-- Supplied data follows --

(** An article that has rendered is a detail view of the post's own title,
    date and content. *)
Lemma render_detail_inv selected w :
  render_detail selected = Ok w ->
  exists title date image content,
    w = DetailView title date image content /\
    get_prop selected "title" = Ok title /\
    get_prop selected "date" = Ok date /\
    get_prop selected "content" = Ok content.
Proof.
  unfold render_detail.
  destruct (get_prop selected "title") as [t|]; simpl; [|discriminate].
  destruct (child t) as [t'|] eqn:Ct; simpl; [|discriminate].
  destruct (get_prop selected "date") as [d|]; simpl; [|discriminate].
  destruct (child d) as [d'|] eqn:Cd; simpl; [|discriminate].
  destruct (render_image selected) as [img|]; simpl; [|discriminate].
  destruct (get_prop selected "content") as [ct|]; simpl; [|discriminate].
  intros H. injection H as <-.
  destruct (child_ok _ _ Ct) as (-> & _).
  destruct (child_ok _ _ Cd) as (-> & _).
  do 4 eexists. repeat split.
Qed.

(** A post whose card has rendered can be opened: its article shows what
    the card showed. *)
Lemma render_detail_of_card post c :
  render_card post = Ok c ->
  exists content,
    get_prop post "content" = Ok content /\
    render_detail post
      = Ok (DetailView (card_title c) (card_date c) (card_image c) content).
Proof.
  intros Hc.
  destruct (render_card_inv _ _ Hc)
    as (_ & Hid & _ & Hi & Ht & Hvt & Hd & Hvd & _).
  pose proof (get_prop_ok _ _ _ Hid) as Hn.
  unfold render_detail, child.
  rewrite Ht; simpl. rewrite Hvt; simpl. rewrite Hd; simpl.
  rewrite Hvd; simpl. rewrite Hi; simpl.
  unfold get_prop. rewrite Hn. simpl. eauto.
Qed.
(** After a write in which no primitive failed, [statFile] on the target
    reports a file that exists, is no directory and was last modified at the
    time of the write; on the temporary path it reports that nothing
    exists. *)
Theorem stat_after_write (w : World) (file : nsIFile) (data : list string) :
  faults w = [] ->
  let w1 := (writeToFile file data w).2 in
  let tmp := path file +:+ ".tmp" in
  trace (statFile file w1).2 =
    trace w1 ++ [EvPrim (OpStat (path file)) None;
                 EvCallback None (Some {| exists_ := true; isDirectory := false;
                                          isFile := true;
                                          lastModified := now (host w) |})] /\
  trace (statFile {| path := tmp |} w1).2 =
    trace w1 ++ [EvPrim (OpStat tmp) (Some (ENOENT tmp));
                 EvCallback None (Some missing_stat)].
Proof.
  intros Hfl w1 tmp. subst w1. rewrite (writeToFile_ok w file data Hfl). cbn [snd].
  unfold statFile. rewrite !stat_run. cbn [head path].
  rewrite lookup_insert_eq.
  rewrite lookup_insert_ne by apply tmp_path_fresh.
  fold tmp. rewrite lookup_delete_eq. cbn [ENOENT becauseNoSuchFile].
  unfold callback, emit. rewrite !log_upd. cbn [snd upd trace info regular isDir
    lastModificationDate negb].
  rewrite <- !app_assoc. split; reflexivity.
Qed.

(** ** The operations on whole files *)

Lemma unrecorded_run {A}
    (act : Host -> gmap string Node -> Error + A * gmap string Node)
    (w : World) fs fl evs st :
  settle (unrecorded act) (upd w fs fl evs st) =
  (Ok tt, upd w (op_outcome act (host w) fs fl).2 (tail fl)
              (evs ++ [EvCallback (op_outcome act (host w) fs fl).1 None]) st).
Proof.
  unfold settle, unrecorded, op_outcome, callback, emit. cbn [faults files host upd].
  destruct (head fl) as [[[msg|e]|]|]; cbn [fst snd];
    rewrite ?set_faults_upd, ?log_upd; try reflexivity;
    destruct (act (host w) fs) as [e|[a fs']]; cbn [fst snd];
    now rewrite ?set_files_upd, ?set_faults_upd, log_upd.
Qed.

-- Supplied data concluded --

→ **What you will do**
Only those lines of the entries above that run from the line containing "rewrite Hvd; simpl. rewrite Hi; simpl." to the line containing "Theorem stat_after_write (w", both included, should be transcribed exactly.

→ **Answer area**
  rewrite Hvd; simpl. rewrite Hi; simpl.
  unfold get_prop. rewrite Hn. simpl. eauto.
Qed.
(** After a write in which no primitive failed, [statFile] on the target
    reports a file that exists, is no directory and was last modified at the
    time of the write; on the temporary path it reports that nothing
    exists. *)
Theorem stat_after_write (w : World) (file : nsIFile) (data : list string) :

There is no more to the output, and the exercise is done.